Every line below should be given again without alteration.

Information supplied:
╭──
(** The part of [minimax_alpha_beta] after the probe: ordering, the move
    loop, and the store.  [gs] already holds the legal moves in its cache;
    sorting them in place reorders that cache. *)
Definition ab_expand
    (rec : GameState -> score -> score -> Tables -> outcome (score * Tables))
    (gs : GameState) (pos_hash : string) (tt_entry : option tt_entry)
    (legal_moves : list Move) (depth : Z) (alpha beta : score) (maximizing : bool)
    (t : Tables) : outcome ((score * option Move) * GameState * Tables) :=
  let tt_best := match tt_entry with Some e => te_best_move e | None => None end in
  let killers := killers_get t depth in
  sorted <- sort_moves (move_order_score gs t tt_best killers) legal_moves ;;
  let gs' := set_cache gs (Some sorted) in
  let st0 := mkLoop (if maximizing then NegInf else PosInf) None alpha beta in
  '(st, t1) <- ab_loop rec maximizing depth gs' sorted st0 t ;;
  let final_score := ls_eval st in
  let flag := bound_flag final_score alpha beta in
  let t2 := mkTables
              (dict_set String.eqb (tt t1) pos_hash
                        (mkEntry depth final_score flag (ls_best st)))
              (killer_moves t1) (history_scores t1) in
  Ok ((final_score, ls_best st), gs', t2).
Lemma acquire_loop_over_cap (n : Z) (sched : list wake) :
  rate_kept sched ->
  forall tb, capped tb -> 0 < rate_ tb < n ->
    fst (acquire_loop sched tb n) = None \/
    (fst (acquire_loop sched tb n) = Some 0 /\
     cancelled_ (snd (acquire_loop sched tb n)) = true).
Proof.
  induction sched as [|w rest IH]; intros Hq tb Hs Hr; cbn.
  - destruct (cancelled_ tb) eqn:Hc; cbn; [right|left]; done.
  - destruct (cancelled_ tb) eqn:Hc; cbn; [by right|].
    apply Forall_cons in Hq as [Hw Hq].
    pose proof (refill_capped (wake_now w) tb Hs) as Hs1.
    pose proof Hs1 as (_ & Hhi).
    rewrite refill_rate in Hhi.
    destruct (Z.leb_spec n (tokens_ (refill (wake_now w) tb))); [lia|].
    pose proof (interfere_rate_kept (wake_others w)
                  (refill (wake_now w) tb) Hw) as Hrate.
    rewrite refill_rate in Hrate.
    destruct (Z.eqb_spec
      (rate_ (interfere (wake_others w) (refill (wake_now w) tb))) 0);
      [lia|].
    apply IH; [done|by apply interfere_capped|lia].
Qed.

Lemma acquire_loop_over_rate (n : Z) (sched : list wake) :
  rate_kept sched ->
  forall tb, sane tb -> 0 < rate_ tb < n ->
    fst (acquire_loop sched tb n) = None \/
    (fst (acquire_loop sched tb n) = Some 0 /\
     cancelled_ (snd (acquire_loop sched tb n)) = true).
Proof.
  intros Hq tb Hs%sane_capped Hr. by apply acquire_loop_over_cap.
Qed.

(** X4. A request for more tokens than the positive rate of the bucket
    is never served: as long as no thread calls [setRate], the caller of
    [acquire(n)] with [n > rate] stays blocked through every wait, and
    only returns, with 0, once the bucket is cancelled.  (A block asks
    for the whole chunk that the transfer hands it.) *)
Theorem acquire_over_rate_never_served (n : Z) (sched : list wake) (tb : t) :
  sane tb -> 0 < rate_ tb < n -> rate_kept sched ->
  fst (acquire sched tb n) = None \/
  (fst (acquire sched tb n) = Some 0 /\
   cancelled_ (snd (acquire sched tb n)) = true).
Proof.
  intros Hs Hr Hq. unfold acquire.
  destruct (Z.leb_spec n 0); [lia|].
  destruct (Z.eqb_spec (rate_ tb) 0); [lia|].
  by apply acquire_loop_over_rate.
Qed.

(** 16384 bytes asked of a bucket of 1024 bytes per second: blocked
    after an hour of waits. *)
Lemma acquire_over_rate_never_served_witness :
  let sched := [mkWake 1000000 [OpTake 10 1000000];
                mkWake 3600000000 []] in
  fst (acquire sched (create 1024 0) 16384) = None \/
  (fst (acquire sched (create 1024 0) 16384) = Some 0 /\
   cancelled_ (snd (acquire sched (create 1024 0) 16384)) = true).
Proof.
  apply (acquire_over_rate_never_served 16384
           [mkWake 1000000 [OpTake 10 1000000]; mkWake 3600000000 []]
           (create 1024 0)).
  - unfold sane. cbn. lia.
  - cbn. lia.
  - repeat constructor.
Defined.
╰──
Response to this task:
(** The part of [minimax_alpha_beta] after the probe: ordering, the move
    loop, and the store.  [gs] already holds the legal moves in its cache;
    sorting them in place reorders that cache. *)
Definition ab_expand
    (rec : GameState -> score -> score -> Tables -> outcome (score * Tables))
    (gs : GameState) (pos_hash : string) (tt_entry : option tt_entry)
    (legal_moves : list Move) (depth : Z) (alpha beta : score) (maximizing : bool)
    (t : Tables) : outcome ((score * option Move) * GameState * Tables) :=
  let tt_best := match tt_entry with Some e => te_best_move e | None => None end in
  let killers := killers_get t depth in
  sorted <- sort_moves (move_order_score gs t tt_best killers) legal_moves ;;
  let gs' := set_cache gs (Some sorted) in
  let st0 := mkLoop (if maximizing then NegInf else PosInf) None alpha beta in
  '(st, t1) <- ab_loop rec maximizing depth gs' sorted st0 t ;;
  let final_score := ls_eval st in
  let flag := bound_flag final_score alpha beta in
  let t2 := mkTables
              (dict_set String.eqb (tt t1) pos_hash
                        (mkEntry depth final_score flag (ls_best st)))
              (killer_moves t1) (history_scores t1) in
  Ok ((final_score, ls_best st), gs', t2).
Lemma acquire_loop_over_cap (n : Z) (sched : list wake) :
  rate_kept sched ->
  forall tb, capped tb -> 0 < rate_ tb < n ->
    fst (acquire_loop sched tb n) = None \/
    (fst (acquire_loop sched tb n) = Some 0 /\
     cancelled_ (snd (acquire_loop sched tb n)) = true).
Proof.
  induction sched as [|w rest IH]; intros Hq tb Hs Hr; cbn.
  - destruct (cancelled_ tb) eqn:Hc; cbn; [right|left]; done.
  - destruct (cancelled_ tb) eqn:Hc; cbn; [by right|].
    apply Forall_cons in Hq as [Hw Hq].
    pose proof (refill_capped (wake_now w) tb Hs) as Hs1.
    pose proof Hs1 as (_ & Hhi).
    rewrite refill_rate in Hhi.
    destruct (Z.leb_spec n (tokens_ (refill (wake_now w) tb))); [lia|].
    pose proof (interfere_rate_kept (wake_others w)
                  (refill (wake_now w) tb) Hw) as Hrate.
    rewrite refill_rate in Hrate.
    destruct (Z.eqb_spec
      (rate_ (interfere (wake_others w) (refill (wake_now w) tb))) 0);
      [lia|].
    apply IH; [done|by apply interfere_capped|lia].
Qed.

Lemma acquire_loop_over_rate (n : Z) (sched : list wake) :
  rate_kept sched ->
  forall tb, sane tb -> 0 < rate_ tb < n ->
    fst (acquire_loop sched tb n) = None \/
    (fst (acquire_loop sched tb n) = Some 0 /\
     cancelled_ (snd (acquire_loop sched tb n)) = true).
Proof.
  intros Hq tb Hs%sane_capped Hr. by apply acquire_loop_over_cap.
Qed.

(** X4. A request for more tokens than the positive rate of the bucket
    is never served: as long as no thread calls [setRate], the caller of
    [acquire(n)] with [n > rate] stays blocked through every wait, and
    only returns, with 0, once the bucket is cancelled.  (A block asks
    for the whole chunk that the transfer hands it.) *)
Theorem acquire_over_rate_never_served (n : Z) (sched : list wake) (tb : t) :
  sane tb -> 0 < rate_ tb < n -> rate_kept sched ->
  fst (acquire sched tb n) = None \/
  (fst (acquire sched tb n) = Some 0 /\
   cancelled_ (snd (acquire sched tb n)) = true).
Proof.
  intros Hs Hr Hq. unfold acquire.
  destruct (Z.leb_spec n 0); [lia|].
  destruct (Z.eqb_spec (rate_ tb) 0); [lia|].
  by apply acquire_loop_over_rate.
Qed.

(** 16384 bytes asked of a bucket of 1024 bytes per second: blocked
    after an hour of waits. *)
Lemma acquire_over_rate_never_served_witness :
  let sched := [mkWake 1000000 [OpTake 10 1000000];
                mkWake 3600000000 []] in
  fst (acquire sched (create 1024 0) 16384) = None \/
  (fst (acquire sched (create 1024 0) 16384) = Some 0 /\
   cancelled_ (snd (acquire sched (create 1024 0) 16384)) = true).
Proof.
  apply (acquire_over_rate_never_served 16384
           [mkWake 1000000 [OpTake 10 1000000]; mkWake 3600000000 []]
           (create 1024 0)).
  - unfold sane. cbn. lia.
  - cbn. lia.
  - repeat constructor.
Defined.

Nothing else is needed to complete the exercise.